▶ WHAT YOU NEED TO DO: Wherever the line with "Z.of_nat (List.length (List.filter" sits in the listing below, transcribe from it up to and including the line with "(** [str::parse::<u64>]: an", exactly, and leave the remaining lines out.

▶ RECORDED INFORMATION:

(* ===== verification/RustStr.v ===== *)
(** The fragment of [str], [char] and integer formatting the sources use.
    A Rust string is its UTF-8 bytes, here a [string] of 8-bit characters, so
    [String.length] is [str::len]. *)
From Stdlib Require Import Ascii String DecimalString Decimal DecimalN.
From S2P Require Import Prelude.

(** ** Bytes *)

Definition byte_val (c : ascii) : Z := Z.of_N (N_of_ascii c).

Definition bytes_of (s : string) : list Z := map byte_val (list_ascii_of_string s).

Definition len (s : string) : Z := Z.of_nat (String.length s).

Definition is_empty (s : string) : bool :=
  match s with EmptyString => true | _ => false end.

Definition is_ascii_digit (b : Z) : bool := (48 <=? b) && (b <=? 57).
Definition is_ascii_uppercase (b : Z) : bool := (65 <=? b) && (b <=? 90).
Definition is_ascii_lowercase (b : Z) : bool := (97 <=? b) && (b <=? 122).
Definition is_ascii_hexdigit (b : Z) : bool :=
  is_ascii_digit b || ((65 <=? b) && (b <=? 70)) || ((97 <=? b) && (b <=? 102)).

(** [a == b] on [str]. *)
Notation "a '==s' b" := (String.eqb a b) (at level 70, no associativity) : rust_scope.
Notation "a '!=s' b" := (negb (String.eqb a b)) (at level 70, no associativity) : rust_scope.

(** ** Case

    Every [to_lowercase] of the modelled code is compared with an ASCII word
    that contains no [k]; the characters outside ASCII whose lower case is an
    ASCII word of one letter are only the Kelvin sign (to [k]), so lowering
    the ASCII letters decides those comparisons. *)
Definition ascii_lower_char (c : ascii) : ascii :=
  if is_ascii_uppercase (byte_val c)
  then ascii_of_N (N_of_ascii c + 32) else c.

Fixpoint to_ascii_lowercase (s : string) : string :=
  match s with
  | EmptyString => EmptyString
  | String c s' => String (ascii_lower_char c) (to_ascii_lowercase s')
  end.

Definition eq_ignore_ascii_case (a b : string) : bool :=
  String.eqb (to_ascii_lowercase a) (to_ascii_lowercase b).

(** ** Searching *)

Definition starts_with (s p : string) : bool := String.prefix p s.

Fixpoint strip_prefix (p s : string) : option string :=
  match p, s with
  | EmptyString, _ => Some s
  | String a p', String b s' => if Ascii.eqb a b then strip_prefix p' s' else None
  | String _ _, EmptyString => None
  end.

Fixpoint string_rev_app (s acc : string) : string :=
  match s with
  | EmptyString => acc
  | String c s' => string_rev_app s' (String c acc)
  end.
Definition string_rev (s : string) : string := string_rev_app s "".

Definition strip_suffix (p s : string) : option string :=
  option_map string_rev (strip_prefix (string_rev p) (string_rev s)).

Definition ends_with (s p : string) : bool :=
  match strip_suffix p s with Some _ => true | None => false end.

Fixpoint str_contains (s p : string) : bool :=
  starts_with s p ||
  match s with
  | EmptyString => false
  | String _ s' => str_contains s' p
  end.

(** ** Characters of the UTF-8 text *)

(** [s.trim().is_empty()]: every character has the White_Space property. *)
Definition white1 (a : Z) : bool := ((9 <=? a) && (a <=? 13)) || (a =? 32).
Definition white2 (a b : Z) : bool := (a =? 194) && ((b =? 133) || (b =? 160)).
Definition white3 (a b c : Z) : bool :=
  ((a =? 225) && (b =? 154) && (c =? 128))
  || ((a =? 226) && (b =? 128) && (((128 <=? c) && (c <=? 138)) || (c =? 168) || (c =? 169) || (c =? 175)))
  || ((a =? 226) && (b =? 129) && (c =? 159))
  || ((a =? 227) && (b =? 128) && (c =? 128)).

Fixpoint all_white (l : list Z) : bool :=
  match l with
  | [] => true
  | a :: l1 =>
      if white1 a then all_white l1
      else match l1 with
           | b :: l2 =>
               if white2 a b then all_white l2
               else match l2 with
                    | c :: l3 => white3 a b c && all_white l3
                    | [] => false
                    end
           | [] => false
           end
  end.

Definition trim_is_empty (s : string) : bool := all_white (bytes_of s).

(** [s.trim()], a character at a time from either end; [trim_end_rev] reads the
    text backwards. *)
Fixpoint trim_start (s : string) : string :=
  match s with
  | String a s1 =>
      if white1 (byte_val a) then trim_start s1
      else match s1 with
           | String b s2 =>
               if white2 (byte_val a) (byte_val b) then trim_start s2
               else match s2 with
                    | String c s3 =>
                        if white3 (byte_val a) (byte_val b) (byte_val c) then trim_start s3 else s
                    | EmptyString => s
                    end
           | EmptyString => s
           end
  | EmptyString => s
  end.

Fixpoint trim_end_rev (s : string) : string :=
  match s with
  | String c s1 =>
      if white1 (byte_val c) then trim_end_rev s1
      else match s1 with
           | String b s2 =>
               if white2 (byte_val b) (byte_val c) then trim_end_rev s2
               else match s2 with
                    | String a s3 =>
                        if white3 (byte_val a) (byte_val b) (byte_val c) then trim_end_rev s3 else s
                    | EmptyString => s
                    end
           | EmptyString => s
           end
  | EmptyString => s
  end.

Definition trim (s : string) : string := string_rev (trim_end_rev (string_rev (trim_start s))).

(** [s.trim_matches(c)] of an ASCII character. *)
Fixpoint skip_char (c : ascii) (s : string) : string :=
  match s with
  | String a s' => if Ascii.eqb a c then skip_char c s' else s
  | EmptyString => s
  end.
Definition trim_matches (c : ascii) (s : string) : string :=
  string_rev (skip_char c (string_rev (skip_char c s))).

(** [s.split(p)] on single-byte separators: there is always one segment. *)
Fixpoint split_on (p : Z -> bool) (s : string) : list string :=
  match s with
  | EmptyString => [""]
  | String c s' =>
      if p (byte_val c) then "" :: split_on p s'
      else match split_on p s' with
           | x :: l => String c x :: l
           | [] => [String c ""]
           end
  end.

(** [s.chars().count()]: the bytes that do not continue a character. *)
Definition chars_count (s : string) : Z :=
  Z.of_nat (List.length (List.filter (fun b => negb ((128 <=? b) && (b <=? 191))) (bytes_of s))).

(** [s.chars().any(char::is_control)]: general category Cc, that is
    U+0000..U+001F, U+007F and U+0080..U+009F. *)
Fixpoint has_control (l : list Z) : bool :=
  match l with
  | [] => false
  | a :: l' =>
      (a <? 32) || (a =? 127)
      || match l' with
         | b :: _ => (a =? 194) && (128 <=? b) && (b <=? 159)
         | [] => false
         end
      || has_control l'
  end.

Definition any_control (s : string) : bool := has_control (bytes_of s).

(** ** Integers in decimal *)

(** [u64::to_string]. *)
Definition u64_to_string (z : Z) : string :=
  NilZero.string_of_uint (N.to_uint (Z.to_N z)).

(** [str::parse::<u64>]: an optional [+], then decimal digits in range. *)
Definition parse_u64 (s : string) : option Z :=
  let digits := default s (strip_prefix "+" s) in
  match NilZero.uint_of_string digits with
  | Some u =>
      let z := Z.of_N (N.of_uint u) in
      if z <=? u64_max then Some z else None
  | None => None
  end.

(** [str::parse::<i64>]: an optional sign, then decimal digits in range. *)
Definition parse_i64 (s : string) : option Z :=
  match strip_prefix "-" s with
  | Some digits =>
      match NilZero.uint_of_string digits with
      | Some u => let z := - Z.of_N (N.of_uint u) in
                  if i64_min <=? z then Some z else None
      | None => None
      end
  | None =>
      match NilZero.uint_of_string (default s (strip_prefix "+" s)) with
      | Some u => let z := Z.of_N (N.of_uint u) in
                  if z <=? i64_max then Some z else None
      | None => None
      end
  end.

(** [i64::to_string]. *)
Definition i64_to_string (z : Z) : string :=
  if z <? 0 then "-" +:+ u64_to_string (- z) else u64_to_string z.

(** ** Facts *)

Lemma to_uint_not_nil n : N.to_uint n <> Nil.
Proof.
  intros E. destruct n as [|p]; [done|].
  pose proof (Unsigned.of_to (N.pos p)) as H. rewrite E in H. done.
Qed.

Lemma uint_string_head u :
  u <> Nil ->
  exists c s, NilZero.string_of_uint u = String c s /\ Ascii.eqb "+" c = false.
Proof. destruct u; simpl; eauto; done. Qed.

(** Printing a [u64] and parsing it back gives the number. *)
Lemma parse_u64_to_string z : in_u64 z -> parse_u64 (u64_to_string z) = Some z.
Proof.
  intros [H0 H1]. unfold parse_u64, u64_to_string.
  pose proof (to_uint_not_nil (Z.to_N z)) as Hn.
  destruct (uint_string_head _ Hn) as (c & s & E & Ec).
  assert (strip_prefix "+" (NilZero.string_of_uint (N.to_uint (Z.to_N z))) = None) as ->.
  { rewrite E. cbn [strip_prefix]. by rewrite Ec. }
  simpl default. rewrite NilZero.usu by done.
  rewrite Unsigned.of_to, Z2N.id by done.
  by destruct (Z.leb_spec z u64_max); [|lia].
Qed.

Lemma u64_to_string_inj a b :
  in_u64 a -> in_u64 b -> u64_to_string a = u64_to_string b -> a = b.
Proof.
  intros Ha Hb E. apply parse_u64_to_string in Ha, Hb. rewrite E in Ha. congruence.
Qed.

Lemma parse_u64_range s z : parse_u64 s = Some z -> in_u64 z.
Proof.
  unfold parse_u64, in_u64. repeat case_match; try done. intros [= <-].
  rewrite Z.leb_le in *. lia.
Qed.

#[export] Hint Resolve parse_u64_range : core.

Lemma string_length_app a b :
  String.length (a +:+ b) = (String.length a + String.length b)%nat.
Proof. induction a; simpl; [done|]. by rewrite IHa. Qed.

(** Prefixes. *)
Lemma prefix_substring n s : String.prefix (String.substring 0 n s) s = true.
Proof.
  revert n. induction s as [|c s IH]; intros [|n]; simpl; try done.
  destruct (ascii_dec c c); [apply IH|done].
Qed.

Lemma prefix_refl s : String.prefix s s = true.
Proof. induction s as [|c s IH]; simpl; [done|]. by destruct (ascii_dec c c). Qed.

Lemma prefix_trans a c d :
  String.prefix a c = true -> String.prefix c d = true -> String.prefix a d = true.
Proof.
  revert c d. induction a as [|x a IH]; intros [|y c] [|z d]; simpl; try done.
  destruct (ascii_dec x y) as [->|]; [|done]. destruct (ascii_dec y z); [|done].
  apply IH.
Qed.

(** ** Trimming twice *)

(** Whether [trim_start] drops something, and [trim_end_rev]. *)
Definition starts_white (s : string) : bool :=
  match s with
  | String a s1 =>
      white1 (byte_val a) ||
      match s1 with
      | String b s2 =>
          white2 (byte_val a) (byte_val b) ||
          match s2 with
          | String c _ => white3 (byte_val a) (byte_val b) (byte_val c)
          | EmptyString => false
          end
      | EmptyString => false
      end
  | EmptyString => false
  end.

Definition ends_white (s : string) : bool :=
  match s with
  | String c s1 =>
      white1 (byte_val c) ||
      match s1 with
      | String b s2 =>
          white2 (byte_val b) (byte_val c) ||
          match s2 with
          | String a _ => white3 (byte_val a) (byte_val b) (byte_val c)
          | EmptyString => false
          end
      | EmptyString => false
      end
  | EmptyString => false
  end.

Lemma trim_start_fixed s : starts_white s = false -> trim_start s = s.
Proof.
  destruct s as [|a [|b [|c s]]]; simpl; try done;
    intros E; repeat (apply orb_false_iff in E as [-> E]); rewrite ?E; done.
Qed.
Lemma trim_end_fixed s : ends_white s = false -> trim_end_rev s = s.
Proof.
  destruct s as [|a [|b [|c s]]]; simpl; try done;
    intros E; repeat (apply orb_false_iff in E as [-> E]); rewrite ?E; done.
Qed.

Lemma str_app_assoc (a b c : string) : a +:+ (b +:+ c) = (a +:+ b) +:+ c.
Proof. induction a as [|x a IH]; [done|]. exact (f_equal (String x) IH). Qed.
Lemma str_app_empty (a : string) : a +:+ "" = a.
Proof. induction a as [|x a IH]; [done|]. exact (f_equal (String x) IH). Qed.

(** One turn of either loop: nothing more to drop, or a shorter text. *)
Lemma trim_start_turn s :
  (starts_white s = false /\ trim_start s = s) \/
  exists p s', s = p +:+ s' /\ (String.length s' < String.length s)%nat /\ trim_start s = trim_start s'.
Proof.
  destruct (starts_white s) eqn:E; [right|left; split; [done|by apply trim_start_fixed]].
  destruct s as [|a [|b [|c s]]]; simpl in E |- *; [done|..];
    destruct (white1 _); try (eexists (String a ""), _; split_and!; [reflexivity|simpl; lia|reflexivity]);
    try done;
    (destruct (white2 _ _);
      [eexists (String a (String b "")), _; split_and!; [reflexivity|simpl; lia|reflexivity]|]); try done.
  simpl in E. rewrite E.
  eexists (String a (String b (String c ""))), _; split_and!; [reflexivity|simpl; lia|reflexivity].
Qed.
Lemma trim_end_turn s :
  (ends_white s = false /\ trim_end_rev s = s) \/
  exists p s', s = p +:+ s' /\ (String.length s' < String.length s)%nat /\ trim_end_rev s = trim_end_rev s'.
Proof.
  destruct (ends_white s) eqn:E; [right|left; split; [done|by apply trim_end_fixed]].
  destruct s as [|a [|b [|c s]]]; simpl in E |- *; [done|..];
    destruct (white1 _); try (eexists (String a ""), _; split_and!; [reflexivity|simpl; lia|reflexivity]);
    try done;
    (destruct (white2 _ _);
      [eexists (String a (String b "")), _; split_and!; [reflexivity|simpl; lia|reflexivity]|]); try done.
  simpl in E. rewrite E.
  eexists (String a (String b (String c ""))), _; split_and!; [reflexivity|simpl; lia|reflexivity].
Qed.

(** What is left has nothing to drop and is an end of the text. *)
Lemma turns_end (f : string -> string) (white : string -> bool) :
  (forall s, (white s = false /\ f s = s) \/
     exists p s', s = p +:+ s' /\ (String.length s' < String.length s)%nat /\ f s = f s') ->
  forall s, white (f s) = false /\ exists p, s = p +:+ f s.
Proof.
  intros Hturn s. remember (String.length s) as n eqn:En. revert s En.
  induction n as [n IH] using lt_wf_ind. intros s ->.
  destruct (Hturn s) as [[Hw ->]|(p & s' & E & Hlt & ->)]; [by split; [|exists ""]|].
  destruct (IH _ Hlt s' eq_refl) as [Hw [q Hq]]. split; [done|].
  exists (p +:+ q). rewrite <- str_app_assoc, <- Hq. exact E.
Qed.

Lemma starts_white_app p q : starts_white (p +:+ q) = false -> starts_white p = false.
Proof.
  destruct p as [|a [|b [|c p]]]; simpl; try done;
    intros E; repeat (apply orb_false_iff in E as [-> E]); done.
Qed.

Lemma string_rev_app_spec s acc : string_rev_app s acc = string_rev s +:+ acc.
Proof.
  unfold string_rev. revert acc. induction s as [|c s IH]; intros acc; simpl; [done|].
  rewrite IH, (IH (String c "")), <- str_app_assoc. done.
Qed.
Lemma string_rev_cons c s : string_rev (String c s) = string_rev s +:+ String c "".
Proof. unfold string_rev at 1. simpl. apply string_rev_app_spec. Qed.
Lemma string_rev_of_app a b : string_rev (a +:+ b) = string_rev b +:+ string_rev a.
Proof.
  induction a as [|c a IH]; [symmetry; apply str_app_empty|].
  change (String c a +:+ b) with (String c (a +:+ b)).
  by rewrite !string_rev_cons, IH, str_app_assoc.
Qed.
Lemma string_rev_twice s : string_rev (string_rev s) = s.
Proof. induction s as [|c s IH]; [done|]. by rewrite string_rev_cons, string_rev_of_app, IH. Qed.

Lemma trim_again s : trim (trim s) = trim s.
Proof.
  destruct (turns_end trim_start starts_white trim_start_turn s) as [Hs _].
  destruct (turns_end trim_end_rev ends_white trim_end_turn (string_rev (trim_start s))) as [He [p Hp]].
  unfold trim at 1. rewrite trim_start_fixed.
  - unfold trim. by rewrite string_rev_twice, trim_end_fixed.
  - unfold trim. apply (f_equal string_rev) in Hp. rewrite string_rev_twice, string_rev_of_app in Hp.
    rewrite Hp in Hs. by apply starts_white_app in Hs.
Qed.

▶ TASK RESPONSE:
  Z.of_nat (List.length (List.filter (fun b => negb ((128 <=? b) && (b <=? 191))) (bytes_of s))).

(** [s.chars().any(char::is_control)]: general category Cc, that is
    U+0000..U+001F, U+007F and U+0080..U+009F. *)
Fixpoint has_control (l : list Z) : bool :=
  match l with
  | [] => false
  | a :: l' =>
      (a <? 32) || (a =? 127)
      || match l' with
         | b :: _ => (a =? 194) && (128 <=? b) && (b <=? 159)
         | [] => false
         end
      || has_control l'
  end.

Definition any_control (s : string) : bool := has_control (bytes_of s).

(** ** Integers in decimal *)

(** [u64::to_string]. *)
Definition u64_to_string (z : Z) : string :=
  NilZero.string_of_uint (N.to_uint (Z.to_N z)).

(** [str::parse::<u64>]: an optional [+], then decimal digits in range. *)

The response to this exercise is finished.